Closed sainadfensi closed 4 years ago
Hello,
I am sorry that this was giving you a hard time. Below is the code used to smooth the data and visualize the summary statistics. In this example you can replace the count matrix cm
with another dataset and put the normalized expression in norm.expression
. I hope this answers your questions.
library('Matrix')
library('reshape2')
library('ggplot2')
library('dplyr')
library('scales')
library('sctransform')
# load a UMI count matrix (same as the one used in
# https://satijalab.org/seurat/v3.0/pbmc3k_tutorial.html)
cm <- readRDS(file = "~/Projects/data/pbmc3k_umi_counts.Rds")
# subset to keep only genes detected in at leat 5 cells
cm <- cm[rowSums(cm > 0) > 4, ]
# use the geometric mean of the genes to group them
# (using the arithmetic mean would usually not change things much)
gene.gmean <- sctransform:::row_gmean(cm)
gene.grp.breaks <- seq(from=min(log10(gene.gmean))-10*.Machine$double.eps,
to=max(log10(gene.gmean)), length.out = 7)

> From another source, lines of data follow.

Lemma try_read_incoming_messages_frame msecs p srv socket inbox :
  match try_read_incoming_messages msecs (GiwBridge.mk p srv (Some socket) inbox) with
  | Returns (_, this', events) =>
      exists socket' inbox',
        this' = GiwBridge.mk p srv (Some socket') inbox'
        /\ QTcpSocket.readBuffer socket' = []
        /\ QTcpSocket.written socket' = QTcpSocket.written socket
        /\ stores inbox inbox'
        /\ Forall (fun e => e = incorrect_header) events
  | Fault => True
  | OutOfFuel => True
  end.
Proof.
  unfold try_read_incoming_messages, try_read_fuel. run.
  pose proof (try_read_loop_frame msecs (S (QTcpSocket.pending socket)) p srv socket inbox) as H.
  by destruct (try_read_loop _ _ _) as [[[u this1] events1]| |].
Qed.

(** X1. A pass that returns has emptied the read buffer of the client:
    both ways out of its loop are taken with no byte buffered. *)
Theorem pass_leaves_nothing_buffered (msecs : Z) (this this' : GiwBridge.t)
    (result : unit) (events : list Event) :
  try_read_incoming_messages msecs this = Returns (result, this', events) ->
  exists socket',
    client_ this' = Some socket' /\ QTcpSocket.readBuffer socket' = [].
Proof.
  intros Hrun. destruct this as [p srv [socket|] inbox]; [|done].
  pose proof (try_read_incoming_messages_frame msecs p srv socket inbox) as H.
  rewrite Hrun in H. destruct H as (socket' & inbox' & -> & Hbuf & _).
  by exists socket'.
Qed.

gene.grp <- cut(log10(gene.gmean), breaks=gene.grp.breaks, ordered_result = TRUE)
gene.grp <- factor(gene.grp, ordered=TRUE, levels=rev(levels(gene.grp)))
names(gene.grp) <- names(gene.gmean)
# apply log-normalization
norm.expression <- log1p(t(t(cm) / colSums(cm)) * 10000)
# alternatively apply sctransform normalization
#norm.expression <- vst(umi = cm, return_gene_attr = FALSE, return_cell_attr = FALSE)$y
# convert to dense matrix format to speed things up
# (make sure enough memory is available)
norm.expression <- as.matrix(norm.expression)
# apply the smoothing; use 200 points along the central 90% of the x range to sample
# the smooth line; fitting is done on entire range
x <- log10(colSums(cm))
x.out <- seq(from=quantile(x, 0.05), to=quantile(x, 0.95), length.out = 200)
bw <- bw.SJ(x) * 20
norm.expression.smooth <- t(apply(norm.expression, 1, function(y)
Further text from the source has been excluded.